Information given Start Marker

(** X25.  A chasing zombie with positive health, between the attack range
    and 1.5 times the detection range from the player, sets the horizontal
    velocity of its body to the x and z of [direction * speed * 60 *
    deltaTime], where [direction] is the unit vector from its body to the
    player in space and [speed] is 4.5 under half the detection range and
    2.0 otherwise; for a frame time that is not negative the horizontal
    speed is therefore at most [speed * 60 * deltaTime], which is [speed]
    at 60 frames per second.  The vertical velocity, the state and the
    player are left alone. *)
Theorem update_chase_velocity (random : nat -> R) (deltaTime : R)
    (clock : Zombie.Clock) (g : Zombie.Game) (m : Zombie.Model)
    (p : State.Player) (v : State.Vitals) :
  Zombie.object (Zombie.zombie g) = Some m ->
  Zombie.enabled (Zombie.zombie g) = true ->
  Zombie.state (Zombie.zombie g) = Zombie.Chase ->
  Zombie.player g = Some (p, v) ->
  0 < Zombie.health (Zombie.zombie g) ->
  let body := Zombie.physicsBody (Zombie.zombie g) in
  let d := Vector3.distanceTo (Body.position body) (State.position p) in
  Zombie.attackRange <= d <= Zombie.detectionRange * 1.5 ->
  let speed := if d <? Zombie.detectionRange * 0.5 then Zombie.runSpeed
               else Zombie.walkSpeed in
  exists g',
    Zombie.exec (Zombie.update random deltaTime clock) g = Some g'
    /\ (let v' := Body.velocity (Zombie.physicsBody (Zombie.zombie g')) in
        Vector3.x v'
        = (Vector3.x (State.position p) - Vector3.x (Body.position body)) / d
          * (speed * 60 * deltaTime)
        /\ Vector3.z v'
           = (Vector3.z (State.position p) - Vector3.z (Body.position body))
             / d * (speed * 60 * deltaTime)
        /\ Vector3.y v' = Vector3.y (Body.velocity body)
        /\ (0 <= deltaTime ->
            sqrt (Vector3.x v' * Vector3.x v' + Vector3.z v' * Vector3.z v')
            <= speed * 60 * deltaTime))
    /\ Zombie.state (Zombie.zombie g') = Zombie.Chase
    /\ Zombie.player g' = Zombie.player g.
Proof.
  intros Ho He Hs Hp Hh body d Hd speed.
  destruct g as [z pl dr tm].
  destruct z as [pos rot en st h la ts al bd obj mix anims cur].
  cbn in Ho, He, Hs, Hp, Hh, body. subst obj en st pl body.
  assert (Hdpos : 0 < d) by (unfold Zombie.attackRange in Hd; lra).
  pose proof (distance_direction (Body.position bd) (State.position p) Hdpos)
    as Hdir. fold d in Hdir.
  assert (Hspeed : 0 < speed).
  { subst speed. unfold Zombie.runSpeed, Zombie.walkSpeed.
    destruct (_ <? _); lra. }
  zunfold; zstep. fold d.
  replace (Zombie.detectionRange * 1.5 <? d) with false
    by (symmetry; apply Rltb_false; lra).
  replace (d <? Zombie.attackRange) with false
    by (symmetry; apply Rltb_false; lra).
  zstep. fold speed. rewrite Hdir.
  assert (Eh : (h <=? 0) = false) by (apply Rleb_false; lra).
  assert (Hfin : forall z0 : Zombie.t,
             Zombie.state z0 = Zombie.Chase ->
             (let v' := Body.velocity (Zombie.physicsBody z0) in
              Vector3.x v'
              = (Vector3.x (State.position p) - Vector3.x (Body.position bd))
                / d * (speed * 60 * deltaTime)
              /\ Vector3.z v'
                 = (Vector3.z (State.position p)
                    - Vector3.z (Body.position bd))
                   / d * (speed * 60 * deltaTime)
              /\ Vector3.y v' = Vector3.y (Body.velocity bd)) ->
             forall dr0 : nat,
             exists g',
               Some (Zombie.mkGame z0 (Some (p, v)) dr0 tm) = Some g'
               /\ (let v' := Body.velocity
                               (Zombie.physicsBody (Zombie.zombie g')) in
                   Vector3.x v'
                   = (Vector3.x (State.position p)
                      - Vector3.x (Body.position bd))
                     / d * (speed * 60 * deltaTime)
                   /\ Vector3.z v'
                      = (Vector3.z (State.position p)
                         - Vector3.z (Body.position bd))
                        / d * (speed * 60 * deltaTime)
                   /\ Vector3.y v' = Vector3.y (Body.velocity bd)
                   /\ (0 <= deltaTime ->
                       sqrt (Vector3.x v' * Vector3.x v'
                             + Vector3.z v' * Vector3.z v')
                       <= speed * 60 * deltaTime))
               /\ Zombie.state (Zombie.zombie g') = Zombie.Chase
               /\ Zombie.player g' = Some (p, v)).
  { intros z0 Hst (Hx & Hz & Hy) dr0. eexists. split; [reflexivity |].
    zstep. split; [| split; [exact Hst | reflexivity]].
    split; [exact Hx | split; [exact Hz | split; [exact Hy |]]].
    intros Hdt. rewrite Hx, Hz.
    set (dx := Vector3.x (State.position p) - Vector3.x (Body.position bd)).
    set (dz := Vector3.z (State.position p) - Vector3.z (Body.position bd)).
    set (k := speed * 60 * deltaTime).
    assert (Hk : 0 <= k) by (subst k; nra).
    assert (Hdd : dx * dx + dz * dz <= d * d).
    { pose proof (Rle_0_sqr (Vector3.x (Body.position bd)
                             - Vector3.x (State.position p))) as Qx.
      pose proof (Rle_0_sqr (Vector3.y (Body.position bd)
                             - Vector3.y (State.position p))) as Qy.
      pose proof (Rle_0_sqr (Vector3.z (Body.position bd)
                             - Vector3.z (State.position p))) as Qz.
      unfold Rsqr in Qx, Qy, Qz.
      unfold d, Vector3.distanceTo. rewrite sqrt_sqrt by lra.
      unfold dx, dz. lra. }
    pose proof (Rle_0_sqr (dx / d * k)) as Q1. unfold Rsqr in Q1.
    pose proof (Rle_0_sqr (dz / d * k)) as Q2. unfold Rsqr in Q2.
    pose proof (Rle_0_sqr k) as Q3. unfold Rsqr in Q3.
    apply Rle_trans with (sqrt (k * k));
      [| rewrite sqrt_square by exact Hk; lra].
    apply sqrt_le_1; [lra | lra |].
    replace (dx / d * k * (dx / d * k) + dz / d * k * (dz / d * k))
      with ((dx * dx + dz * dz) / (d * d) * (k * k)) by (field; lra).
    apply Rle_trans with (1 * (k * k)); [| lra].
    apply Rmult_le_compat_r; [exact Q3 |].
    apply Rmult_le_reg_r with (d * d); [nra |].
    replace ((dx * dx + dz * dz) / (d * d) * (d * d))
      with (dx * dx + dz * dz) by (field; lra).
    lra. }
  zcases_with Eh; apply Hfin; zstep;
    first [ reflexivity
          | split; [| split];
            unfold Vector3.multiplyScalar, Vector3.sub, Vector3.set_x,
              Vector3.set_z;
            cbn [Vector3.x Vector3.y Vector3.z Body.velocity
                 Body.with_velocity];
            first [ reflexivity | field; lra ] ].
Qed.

Information given End Marker

▸ Exercise requirements
In the listing above, find every line with the word "first" and copy it out.

▸ Your response
    first [ reflexivity
            first [ reflexivity | field; lra ] ].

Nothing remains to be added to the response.